Lok Sabha Speaker Om Birla used a healthcare inauguration in Nashik to argue that quality medical services must reach the last person in society. According to PIB, he said government and private institutions need to work together to strengthen healthcare, research and innovation.
The statement is politically and administratively relevant because India's health challenge is no longer only about building hospitals. The harder task is linking public programmes, private providers, insurance coverage, medical education, diagnostics and research so that patients receive timely care without being pushed into financial distress.
Birla referred to the expansion of medical infrastructure, the increase in medical college seats and programmes such as Ayushman Bharat. Those claims sit inside a larger policy debate: whether India can keep expanding physical capacity while also improving quality, affordability and district-level access.
The setting was the inauguration of Ashoka Health City in Nashik. Private-sector medical investment can add capacity, but it also raises questions about affordability, referral practices and whether new facilities integrate with public-health priorities rather than serving only high-income patients.
What changes on the ground
For citizens, the phrase "last person" should be read as a service-delivery test. A health system is not judged only by tertiary hospitals in major cities; it is judged by whether patients in smaller towns can get early diagnosis, specialist referrals, emergency care, medicines and follow-up without losing income or travelling repeatedly.

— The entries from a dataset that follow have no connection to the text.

(** One segment changes stage; the others do not notice. *)
Lemma staged_step c fs heap init segs ptrs stg fs' heap' ptrs' stg' j rs :
  staged_ok c fs heap init segs ptrs stg → segs !! j = Some rs →
  (∀ n, fst n ≠ init + count_before segs j → fs' !! n = fs !! n) →
  (∀ n, is_Some (fs' !! n) → is_Some (fs !! n)) →
  (∀ j', j' ≠ j → stg' j' = stg j') →
  NoDup ptrs' →
  (∀ j' p, j' ≠ j → stg j' = Open → ptrs !! j' = Some p →
           ptrs' !! j' = Some p ∧ heap' !! p = heap !! p) →
  stage_duty c fs' heap' init segs ptrs' j rs (stg' j) →
  staged_ok c fs' heap' init segs ptrs' stg'.
Proof.
  intros [Gp Gn Go Gd Gg Gf] Hj Hfr Hdom Hstg Hnd Hptr Hduty.
  pose proof (lookup_lt_Some _ _ _ Hj) as Hjlt.
  assert (∀ j' e, (j' < length segs)%nat → j' ≠ j →
            fs' !! (init + count_before segs j', e) = fs !! (init + count_before segs j', e))
    as Hother.
  { intros j' e Hlt Hne. apply Hfr. cbn. intros E. apply Hne.
    apply (segs_base_inj c init segs); [done|done|done|lia]. }
  split; try done.
  - intros j' rs' Hj' Hst. destruct (decide (j' = j)) as [->|Hne].
    + rewrite Hst in Hduty. by simplify_eq.
    + rewrite (Hstg _ Hne) in Hst.
      destruct (Go j' rs' Hj' Hst) as (p & s & Hp & Hs & Hso & Hb).
      destruct (Hptr j' p Hne Hst Hp) as [Hp' Hs'].
      exists p, s. split_and!; [done | by rewrite Hs' | | done].
      apply (seg_ok_frame _ _ _ _ _ Hso). intros [b e] Hn. cbn in Hn. subst b.
      rewrite Hb. apply Hother; [by eapply lookup_lt_Some|done].
  - intros j' rs' Hj' Hst. destruct (decide (j' = j)) as [->|Hne].
    + rewrite Hst in Hduty. by simplify_eq.
    + rewrite (Hstg _ Hne) in Hst. pose proof (lookup_lt_Some _ _ _ Hj').
      rewrite !Hother by done. exact (Gd j' rs' Hj' Hst).
  - intros j' rs' Hj' Hst. destruct (decide (j' = j)) as [->|Hne].
    + rewrite Hst in Hduty. by simplify_eq.
    + rewrite (Hstg _ Hne) in Hst. pose proof (lookup_lt_Some _ _ _ Hj').
      rewrite !Hother by done. exact (Gg j' rs' Hj' Hst).
  - intros n Hn. by apply Gf, Hdom.
Qed.

(** Once a prefix of the segments is gone and the others are open, what
    remains is a log in order. *)
Lemma staged_log_ok c fs heap init segs ptrs k :
  staged_ok c fs heap init segs ptrs (λ j, if decide (j < k)%nat then Gone else Open) →
  length ptrs = length segs → (k < length segs)%nat →
  log_ok c (Log.mkState fs heap (Log.mk c (last ptrs) (drop k ptrs)))
    (init + count_before segs k) (drop k segs).
Proof.
  intros [Gp Gn Go Gd Gg Gf] Hlen Hk. pose proof Gp as [Pi Pne Pin Poff Pidx Pst Prg].
  pose proof (count_before_nonneg segs k).
  split; cbn [Log.log Log.segments Log.fs Log.heap Log.Config_ Log.activeSegment].
  - done.
  - lia.
  - intros E. apply (f_equal length) in E. rewrite length_drop in E. cbn in E. lia.
  - by rewrite last_drop by lia.
  - rewrite !length_drop. lia.
  - apply (sublist_NoDup (drop k ptrs) ptrs); [exact Gn | apply sublist_drop].
  - intros j p rs Hp Hrs. rewrite lookup_drop in Hp. rewrite lookup_drop in Hrs.
    destruct (Go (k + j)%nat rs Hrs) as (p' & s & Hp' & Hs & Hso & Hb).
    { case_decide; [lia|done]. }
    assert (p' = p) as -> by congruence.
    exists s. split_and!; try done.
    + rewrite count_before_drop. lia.
    + rewrite length_drop. intros Hlt. apply (Pin (k + j)%nat rs Hrs). lia.
  - intros n Hn. destruct (Gf n Hn) as (j & Hj & E).
    destruct (decide (j < k)%nat) as [Hlt|Hge].
    + destruct (lookup_lt_is_Some_2 segs j Hj) as [rs Hrs].
      destruct (Gg j rs Hrs) as [G1 G2]; [by case_decide|].
      destruct n as [b e]. cbn in E. subst b. destruct e; rewrite ?G1, ?G2 in Hn; by destruct Hn.
    + exists (j - k)%nat. rewrite length_drop, count_before_drop.
      replace (k + (j - k))%nat with j by lia. split; [lia|]. lia.
Qed.

Lemma staged_ext c fs heap init segs ptrs stg stg' :
  (∀ j, (j < length segs)%nat → stg' j = stg j) →
  staged_ok c fs heap init segs ptrs stg → staged_ok c fs heap init segs ptrs stg'.
Proof.
  intros Hext [Gp Gn Go Gd Gg Gf]. split; try done.
  - intros j rs Hj Hst. rewrite Hext in Hst by (by eapply lookup_lt_Some). eauto.
  - intros j rs Hj Hst. rewrite Hext in Hst by (by eapply lookup_lt_Some). eauto.
  - intros j rs Hj Hst. rewrite Hext in Hst by (by eapply lookup_lt_Some). eauto.
Qed.

(** [Log.Close]: segment after segment goes from memory to disk. *)
Lemma close_all_ok c init segs ptrs :
  config_ok c → length ptrs = length segs →
  ∀ d k st, (k + d = length segs)%nat →
    staged_ok c (Log.fs st) (Log.heap st) init segs ptrs
      (λ j, if decide (j < k)%nat then Disk else Open) →
    ∃ st', Log.close_all (drop k ptrs) st = (Ok tt, st') ∧
           staged_ok c (Log.fs st') (Log.heap st') init segs ptrs (λ _, Disk) ∧
           Log.log st' = Log.log st.
Proof.
  intros Hcfg Hlen. induction d as [|d IH]; intros k st Hk Hst.
  - exists st. rewrite drop_ge by lia. split_and!; [done| |done].
    eapply staged_ext; [|exact Hst]. intros j Hj. cbn. case_decide; [done|lia].
  - assert (k < length segs)%nat as Hklt by lia.
    destruct (lookup_lt_is_Some_2 segs k Hklt) as [rs Hrs].
    pose proof Hst as [Gp Gn Go Gd Gg Gf].
    destruct (Go k rs Hrs) as (p & s & Hp & Hs & Hso & Hb); [case_decide; [lia|done]|].
    destruct (seg_Close_ok c (Log.fs st) s rs Hcfg Hso) as (s' & EC & Hb' & Hn').
    pose proof Hso as [Kconfig Kbase Knext Knext_lt Koffsets Ksfile Ksclosed Kswerr
      Kscontent Kssize Ksbound Kifile Kiclosed Kisize Kmmap Kifits Kicontent].
    destruct Kscontent as (sc & Hsc & _). destruct Kicontent as (tl & Hic & _).
    set (fs' := <[(segment.baseOffset s, ExtStore) := store_bytes (Marshal <$> rs)]>
                  (<[(segment.baseOffset s, ExtIndex) := index_bytes (Marshal <$> rs)]>
                     (Log.fs st))) in *.
    set (st1 := Log.mkState fs' (<[p := s']> (Log.heap st)) (Log.log st)).
    destruct (IH (S k) st1 ltac:(lia)) as (st' & EL & Hst' & Hl').
    { apply (staged_step c (Log.fs st) (Log.heap st) init segs ptrs _ _ _ ptrs _ k rs Hst Hrs).
      - intros [b e] Hn. cbn in Hn. unfold st1, fs'. cbn.
        rewrite !lookup_insert_ne by (rewrite Hb; congruence). done.
      - intros n. unfold st1, fs'. cbn. rewrite !lookup_insert.
        repeat case_decide; subst; rewrite ?Hsc, ?Hic; eauto.
      - intros j' Hne. cbn. repeat case_decide; done || lia.
      - done.
      - intros j' p' Hne _ Hp'. split; [done|]. unfold st1. cbn.
        apply list_lookup_insert_ne. intros ->. apply Hne.
        eapply NoDup_lookup; eauto.
      - cbn. case_decide; [|lia]. cbn. unfold st1, fs'. cbn. rewrite <- Hb.
        rewrite lookup_insert_eq, lookup_insert_ne, lookup_insert_eq by done. done. }
    exists st'. split_and!; [|done|by rewrite Hl'].
    rewrite (drop_S _ _ _ Hp). cbn. unmonad.
    by rewrite (at_unfold _ _ _ _ _ _ _ Hs EC).
Qed.

Lemma os_OpenFile_exists (n : fname) (fs : FS) (x : bytes) :
  fs !! n = Some x → os_OpenFile n fs = fs.
Proof. intros E. unfold os_OpenFile. by rewrite E. Qed.

(** The loop of [Log.setup]: segment after segment is opened from disk. *)
Lemma newSegments_ok c init segs :
  config_ok c →
  ∀ d k st, (k + d = length segs)%nat →
    length (Log.segments (Log.log st)) = k →
    Log.Config_ (Log.log st) = c →
    (0 < k → Log.activeSegment (Log.log st) = last (Log.segments (Log.log st)))%nat →
    staged_ok c (Log.fs st) (Log.heap st) init segs (Log.segments (Log.log st))
      (λ j, if decide (j < k)%nat then Open else Disk) →
    ∃ st',
      Log.newSegments ((λ j : nat, init + count_before segs j) <$> seq k d) st = (Ok tt, st') ∧
      staged_ok c (Log.fs st') (Log.heap st') init segs (Log.segments (Log.log st'))
        (λ _, Open) ∧
      length (Log.segments (Log.log st')) = length segs ∧
      Log.Config_ (Log.log st') = c ∧
      (0 < length segs →
       Log.activeSegment (Log.log st') = last (Log.segments (Log.log st')))%nat.
Proof.
  intros Hcfg. induction d as [|d IH]; intros k st Hk Hlen Hc Hact Hst.
  - exists st. cbn. split_and!; try done.
    + eapply staged_ext; [|exact Hst]. intros j Hj. cbn. case_decide; [done|lia].
    + lia.
    + intros Hpos. apply Hact. lia.
  - assert (k < length segs)%nat as Hklt by lia.
    destruct (lookup_lt_is_Some_2 segs k Hklt) as [rs Hrs].
    pose proof Hst as [Gp Gn Go Gd Gg Gf]. pose proof Gp as [Pi Pne Pin Poff Pidx Pst Prg].
    destruct (Gd k rs Hrs) as [Ds Di]; [case_decide; [lia|done]|].
    set (b := init + count_before segs k) in *.
    pose proof (count_before_nonneg segs k) as Hcb.
    destruct (seg_open c (Log.fs st) b rs Hcfg) as (s & fs' & EO & Efs & Hso & Hbs).
    { lia. }
    { pose proof (Prg k rs Hrs). lia. }
    { intros i r Hi. by apply (Poff k rs i r). }
    { by eapply Pidx. }
    { by eapply Pst. }
    { by rewrite (os_OpenFile_exists _ _ _ Ds), (os_OpenFile_exists _ _ _ Di). }
    { by rewrite (os_OpenFile_exists _ _ _ Ds), (os_OpenFile_exists _ _ _ Di). }
    rewrite (os_OpenFile_exists _ _ _ Ds), (os_OpenFile_exists _ _ _ Di) in Efs.
    set (p := length (Log.heap st)).
    set (st1 := Log.mkState fs' (Log.heap st ++ [s])
                  (Log.mk c (Some p) (Log.segments (Log.log st) ++ [p]))).
    assert (∀ q, q ∈ Log.segments (Log.log st) → (q < p)%nat) as Hbound.
    { intros q Hq. apply list_elem_of_lookup in Hq as [j Hj].
      pose proof (lookup_lt_Some _ _ _ Hj) as Hjk. rewrite Hlen in Hjk.
      destruct (lookup_lt_is_Some_2 segs j ltac:(lia)) as [rsj Hrsj].
      destruct (Go j rsj Hrsj) as (q' & sq & Hq' & Hsq & _); [case_decide; [done|lia]|].
      assert (q' = q) as -> by congruence. by eapply lookup_lt_Some. }
    destruct (IH (S k) st1 ltac:(lia)) as (st' & EL & Hst' & Hlen' & Hc' & Hact').
    { unfold st1. cbn. rewrite length_app, Hlen. cbn. lia. }
    { done. }
    { intros _. unfold st1. cbn. by rewrite last_snoc. }
    { apply (staged_step c (Log.fs st) (Log.heap st) init segs
               (Log.segments (Log.log st)) _ _ _ _ _ k rs Hst Hrs).
      - intros [b' e] Hn. cbn in Hn. unfold st1. cbn. rewrite Efs.
        rewrite lookup_insert_ne by (fold b in Hn; congruence). done.
      - intros n. unfold st1. cbn. rewrite Efs, lookup_insert.
        case_decide; subst; rewrite ?Di; eauto.
      - intros j' Hne. cbn. repeat case_decide; done || lia.
      - unfold st1. cbn. apply NoDup_app. split_and!; [done| |apply NoDup_singleton].
        intros q Hq Hq'. apply list_elem_of_singleton in Hq'. subst q.
        specialize (Hbound _ Hq). lia.
      - intros j' q Hne Hstg Hq. unfold st1. cbn.
        pose proof (lookup_lt_Some _ _ _ Hq) as Hj'.
        split.
        + by rewrite lookup_app_l.
        + apply lookup_app_l. apply Hbound. apply list_elem_of_lookup. eauto.
      - cbn. case_decide; [|lia]. cbn. exists p, s. unfold st1. cbn. split_and!.
        + by rewrite lookup_app_r, Hlen, Nat.sub_diag by lia.
        + by rewrite lookup_app_r, Nat.sub_diag by (unfold p; lia).
        + done.
        + done. }
    assert (Log.newSegment b st = (Ok tt, st1)) as Hnew.
    { unfold Log.newSegment, Log.self, Log.onFS. unmonad. cbn. rewrite Hc, EO. cbn.
      unfold st1, p. by rewrite Hc. }
    exists st'. split_and!; try done.
    cbn [seq fmap list_fmap Log.newSegments]. fold b.
    rewrite (bind_Ok _ _ _ _ _ Hnew). exact EL.
Qed.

The PIB release also said medical institutions must prepare for existing and emerging diseases. That makes research capacity and disease surveillance part of the same conversation as hospitals. India's experience with COVID-19, vector-borne disease, tuberculosis and non-communicable diseases shows that clinical care and public-health preparedness cannot be separated.
A strong public-private model would need transparent standards: referral protocols, emergency obligations, pricing clarity, data reporting and cooperation with public health authorities. Without those safeguards, the phrase partnership can remain aspirational.
The next details to watch are whether state health departments and private hospital networks create measurable access commitments around new facilities. Useful indicators include outpatient volumes, emergency response, insurance acceptance, charity-care obligations and disease-reporting compliance.
Medical colleges and hospitals should also be assessed on research output, training quality and community-health links, not only infrastructure announcements. Better healthcare access depends on skilled people as much as buildings.